María Eugenia de Antequera Viuda del líder de izquierda José Antequera

Desde 1985 María Eugenia de Antequera había sufrido el dolor del asesinato de más de 70 personas cercanas a ella.

María Eugenia fue esposa de José de Jesús Antequera, la víctima 721 del genocidio del movimiento de la Unión Patriótica, UP. Ella se conoció desde la juventud con José Antequera “Pepín” cuando estudiaban Derecho en la Universidad Libre y él era dirigente de las Juventud Comunista. Se casaron en 1977. Desde 1983 tuvo que empezar a vivir con amenazas. En 1985 tuvo escoltas y tenía que dormir en la sala de su casa. Antequera fue de los pocos líderes de la UP que se atrevieron a cuestionar, de manera abierta, la combinación de todas las formas de lucha.

En 1988 le pusieron una bomba en la oficina de Pepín sin consecuencias físicas para nadie, pero sí emocionales para María Eugenia, que insistía para que salieran del país porque se enfermó debido a mayores amenazas. Ella, como su esposo, nunca creyó que la violencia fuera un medio para algo.

Sin embargo el día llegó. ¿Mataron a Pepín?", preguntó María Eugenia a la "avalancha" de personas que ese día abrieron la puerta de su oficina abruptamente. En medio de la confusión, mientras ella buscaba a su marido, un periodista le gritó: "¿Buscas a Antequera? Está muerto hace rato y, además, no está en esta clínica". Así confirmó la noticia.

Dice que “descansó” con la muerte de su esposo: descansó de pensar cada día cuándo sería el día en que lo matarían; descansó de los escoltas y de la gente armada en su casa y de recibir amenazas. Sin embargo, durante las semanas posteriores al asesinato del líder Antequera, María Eugenia vivió hechos que tilda de "horribles". Policías que se hacían pasar por miembros de la UP o por periodistas y que terminaban en su apartamento averiguando sus vidas. También pasó un día encerrada en un sótano de la Sijín, donde la llevaron con el argumento de que tenía que reconocer a los sicarios que acribillaron a su marido.

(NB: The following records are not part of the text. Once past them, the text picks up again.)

(* ===== verification/ShardInvariant.v ===== *)
(** * The invariant of a shard and what its sections keep

    [IndexMapFacts] gives the dense map of pending updates the laws of a map;
    [ShardInvariant] says when a shard is well formed and how every section of
    DataShard.v changes it. *)

From stdpp Require Import sorting.
From S2P Require Import Prelude SealableCounter Errors Channel DataShard.
Import SealableCounter.Transitions Errors Channel DataShard.Shard.

Local Open Scope Z_scope.

Module IndexMapFacts.
Import IndexMap.
Section Facts.
Context {A : Type}.
Implicit Types m : list (Z * A).

Definition keys m : list Z := m.*1.

Lemma get_entry t a m : NoDup (keys m) -> get t m = Some a <-> (t, a) ∈ m.
Proof.
  induction m as [|[k b] m IH]; simpl; intros Hn; [by split; [|rewrite elem_of_nil]|].
  apply NoDup_cons in Hn as [Hk Hn]. rewrite elem_of_cons. case_match eqn:E.
  - apply Z.eqb_eq in E as ->. split; [intros [= ->]; by left|]. intros [[= ->]|Hin]; [done|].
    destruct Hk. by apply (list_elem_of_fmap_2 fst m (t, a)).
  - apply Z.eqb_neq in E. rewrite IH by done. split; [by right|]. intros [?|?]; [by simplify_eq|done].
Qed.

Lemma get_None t m : get t m = None <-> t ∉ keys m.
Proof.
  induction m as [|[k b] m IH]; simpl; [split; [intros _; apply not_elem_of_nil|done]|].
  rewrite not_elem_of_cons, <- IH. destruct (Z.eqb_spec k t) as [->|Hk].
  - split; [done|]. intros []. done.
  - split; [intros; split; [congruence|done]|]. intros []. done.
Qed.

Lemma get_perm t m m' : NoDup (keys m) -> m ≡ₚ m' -> get t m = get t m'.
Proof.
  intros Hn Hp. assert (NoDup (keys m')) as Hn' by (unfold keys; by rewrite <- Hp).
  destruct (get t m) as [a|] eqn:E.
  - apply get_entry in E; [|done]. symmetry. apply get_entry; [done|]. by rewrite <- Hp.
  - symmetry. apply get_None. apply get_None in E. unfold keys. by rewrite <- Hp.
Qed.

Lemma set_perm t a b m :
  get t m = Some b -> exists m', m ≡ₚ (t, b) :: m' /\ set t a m ≡ₚ (t, a) :: m'.
Proof.
  induction m as [|[k c] m IH]; simpl; [done|].
  destruct (Z.eqb_spec k t) as [->|Hk].
  - intros [= ->]. by exists m.
  - intros H. destruct (IH H) as (m' & H1 & H2). exists ((k, c) :: m').
    split; [rewrite H1|rewrite H2]; apply perm_swap.
Qed.

Lemma get_set t a b u m :
  get t m = Some b -> get u (set t a m) = if u =? t then Some a else get u m.
Proof.
  induction m as [|[k c] m IH]; simpl; [done|].
  destruct (Z.eqb_spec k t) as [->|Hk]; simpl.
  - intros _. rewrite (Z.eqb_sym t u). by destruct (u =? t).
  - intros H. rewrite (IH H). destruct (Z.eqb_spec k u), (Z.eqb_spec u t); congruence.
Qed.

Lemma keys_set t a b m : get t m = Some b -> keys (set t a m) = keys m.
Proof.
  induction m as [|[k c] m IH]; simpl; [done|].
  destruct (k =? t); simpl; [done|]. intros H. f_equal. by apply IH.
Qed.

Lemma get_push t a u m :
  get t m = None -> get u (push t a m) = if u =? t then Some a else get u m.
Proof.
  unfold push. induction m as [|[k c] m IH]; simpl.
  - intros _. rewrite (Z.eqb_sym t u). by destruct (u =? t).
  - destruct (Z.eqb_spec k t) as [->|Hk]; [done|]. intros H. rewrite (IH H).
    destruct (Z.eqb_spec k u), (Z.eqb_spec u t); congruence.
Qed.

Lemma replace_perm t q e m :
  get t m = Some q -> exists m', m ≡ₚ (t, q) :: m' /\ replace t e m ≡ₚ e :: m'.
Proof.
  induction m as [|[k c] m IH]; simpl; [done|].
  destruct (Z.eqb_spec k t) as [->|Hk].
  - intros [= ->]. by exists m.
  - intros H. destruct (IH H) as (m' & H1 & H2). exists ((k, c) :: m').
    split; [rewrite H1|rewrite H2]; apply perm_swap.
Qed.

Lemma removelast_snoc (l : list (Z * A)) x : removelast (l ++ [x]) = l.
Proof. apply removelast_last. Qed.

Lemma get_app_None t m m' : get t m = None -> get t (m ++ m') = get t m'.
Proof. induction m as [|[k c] m IH]; simpl; [done|]. by destruct (k =? t). Qed.

Lemma get_app_Some t m m' a : get t m = Some a -> get t (m ++ m') = Some a.
Proof. induction m as [|[k c] m IH]; simpl; [done|]. by destruct (k =? t). Qed.

Lemma last_snoc_inv m e : last m = Some e -> exists l, m = l ++ [e].
Proof. apply last_Some. Qed.

End Facts.

Lemma remove_queued_Some m t p m' :
  NoDup (keys m) -> remove_queued_if m t p = Some m' ->
  exists q, get t m = Some q /\ p q = true /\ m ≡ₚ (t, q) :: m'.
Proof.
  intros Hn. unfold remove_queued_if. destruct (last m) as [[k q]|] eqn:E; [|done].
  apply last_Some in E as [l ->]. destruct (Z.eqb_spec k t) as [->|Hk].
  - destruct (p q) eqn:Hp; [|done]. intros [= <-]. rewrite removelast_snoc.
    exists q. split_and!; [|done|by rewrite Permutation_app_comm].
    apply get_entry; [done|]. apply elem_of_app. right. by apply list_elem_of_singleton.
  - destruct (get t (l ++ [(k, q)])) as [q'|] eqn:G; [|done].
    destruct (p q') eqn:Hp; [|done]. intros [= <-]. exists q'. split_and!; [done..|].
    unfold swap_remove. rewrite last_snoc, removelast_snoc.
    assert (get t l = Some q') as Gl.
    { destruct (get t l) eqn:Gl; [by rewrite (get_app_Some _ _ _ _ Gl) in G|].
      rewrite (get_app_None _ _ _ Gl) in G. simpl in G.
      by rewrite (proj2 (Z.eqb_neq k t) Hk) in G. }
    destruct (replace_perm t q' (k, q) l Gl) as (l' & H1 & H2).
    rewrite H2, H1. rewrite Permutation_app_comm. simpl. apply perm_swap.
Qed.

Lemma remove_queued_None m t p q :
  NoDup (keys m) -> remove_queued_if m t p = None -> get t m = Some q -> p q = false.
Proof.
  intros Hn. unfold remove_queued_if. destruct (last m) as [[k q']|] eqn:E.
  - apply last_Some in E as [l ->]. destruct (Z.eqb_spec k t) as [->|Hk].
    + destruct (p q') eqn:Hp; [done|]. intros _ G.
      assert (get t (l ++ [(t, q')]) = Some q') as G'; [|congruence].
      apply get_entry; [done|]. apply elem_of_app. right. by apply list_elem_of_singleton.
    + intros H G. rewrite G in H. by destruct (p q).
  - apply last_None in E as ->. done.
Qed.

Se enfermó de los riñones, del colon y de los dientes. Era una viuda de la UP, en sus palabras, “estrato cero”. Dice que sabía que nadie le ofrecería ni una embajada ni nada similar, así que tomó fuerzas y decidió seguir adelante, por sus hijos, a quienes tuvo que acompañar por largo rato a sesiones de psiquiatría para víctimas de la violencia. Su hijo de cinco años de cuando en vez se escondía debajo de la cama gritando y pidiendo ayuda para no salir de la casa pues creía que lo iban a matar.

Durante más de cuatro años después de la muerte de Pepín, cada marzo María Eugenia se enfermaba gravemente. Un día le diagnosticaron una severa depresión postraumática. Estuvo más de un año en tratamiento para manejar la depresión y la rabia. No fue fácil.

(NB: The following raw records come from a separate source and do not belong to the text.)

(** Sections that run while a shard is held, up to their next access. *)
Inductive section : Type :=
| Recheck (p : publication) (v : StoredRtdValue) (e : Z)
| StopCheck (p : publication) (v : StoredRtdValue) (e : Z)
| OpenCheck (p : publication) (v : StoredRtdValue) (e : Z)
| Commit (p : publication) (v : StoredRtdValue) (e : Z)
| NotifiedCheck (p : publication) (e : Z) (committed : bool)
| EpochCheck (p : publication) (e : Z)
| ReserveOpen (k : connection)
| Reserve (k : connection)
| InstallOpen (k : connection)
| Install (k : connection)
| CommitOpen (k : connection) (v : StoredRtdValue) (obs : option Z)
| CommitRemove (k : connection) (v : StoredRtdValue) (obs : option Z)
| CommitInstall (k : connection) (obs : option Z)
| Rollback (k : connection) (r : ret)
| DisconnectOpen (t : Z)
| Disconnect (t : Z)
| RetireUpdate (u : RtdUpdate) (ups : list RtdUpdate) (c : completion).

(** What follows the counter updates of a section. *)
Inductive counted : Type :=
| CountedValue (p : publication) (e : Z) (committed : bool)
| CountedRemove (k : connection) (obs : option Z)
| CountedInstall (k : connection) (e : Z) (has_pending : bool)
| CountedRollback (k : connection) (r : ret)
| CountedDisconnect (t : Z) (o : option (Z * Z))
| CountedRetire (t : Z) (ups : list RtdUpdate) (c : completion)
| CountedClear (i : nat)
| CountedTake (i : nat) (connections : list (Z * Z)).

(** Operations that start with an admission. *)
Inductive entry : Type :=
| EnterPublish (p : publication) (v : StoredRtdValue)
| EnterConnect (t d : Z)
| EnterDisconnect (t : Z)
| EnterAttach (n : Z)
| EnterPulse
| EnterRefresh.

Inductive pc : Type :=
| Idle
| Returned (r : ret)
| BatchStart (p : publication) (v : StoredRtdValue)
| Enter (k : entry)
| Leave (r : ret)
| Locking (s : section)
| Held (s : section)
| Counting (c : counted)
| PubOpen (p : publication) (v : StoredRtdValue)
| PubEpoch (p : publication) (v : StoredRtdValue)
| PubPrepare (p : publication) (e : Z)
| PubReserve (p : publication)
| Signal (has_updates : bool) (k : next)
| Notify (a : NotificationAttempt) (k : next)
| NotifyDone (a : NotificationAttempt) (r : XllResult unit) (k : next)
| RecordCleanup (e : XllError) (k : next)
| AttachOpen (n : Z)
| AttachSwap (n : Z)
| DetachSwap
| PulseOpen
| PulseLoad
| PlanOpen
| PlanLock
| PlanMask (id : Z)
| PlanEstimate (id mask : Z)
| Collect (id mask : Z) (ups : list RtdUpdate)
| AbortEmpty (id : Z)
| HoldBatch (id : Z) (ups : list RtdUpdate)
| TicketCheck (ups : list RtdUpdate) (c : completion)
| Retiring (ups : list RtdUpdate) (c : completion)
| CompleteLoad (c : completion)
| ConnGeneration (t d : Z)
| ConnCatalog (k : connection)
| ConnSubscribe (k : connection)
| Installed (k : connection) (v : StoredRtdValue) (obs : option Z)
| ConnPrepare (k : connection) (e : Z)
| ConnTicket (k : connection)
| ConnFinish (k : connection) (a : option NotificationAttempt)
| TermSeal
| TermClose
| TermDetach
| TermClear (i : nat)
| TermZeroPending (connections : option (list (Z * Z)))
| TermZeroDeliverable (connections : option (list (Z * Z)))
| TermZeroReady (connections : option (list (Z * Z)))
| TermWait
| TermRetire
| TermTake (i : nat) (connections : list (Z * Z))
| TermEnd (connections : list (Z * Z)).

Luego se dedicó a trabajar en Madres por la Vida, una organización creada para juntar madres de víctimas de la violencia que tuvieran ideologías y condiciones distintas. Allí conoció a madres de guerrilleros, de líderes políticos y hasta de policías muertos por la violencia. En esos días entendió que el dolor de la muerte de un hijo es igual para toda madre y que en ese dolor no cuentan las ideologías ni los colores.

Entendió que el dolor de la guerra es un dolor de todos y todas y que en la guerra, solo el dolor gana.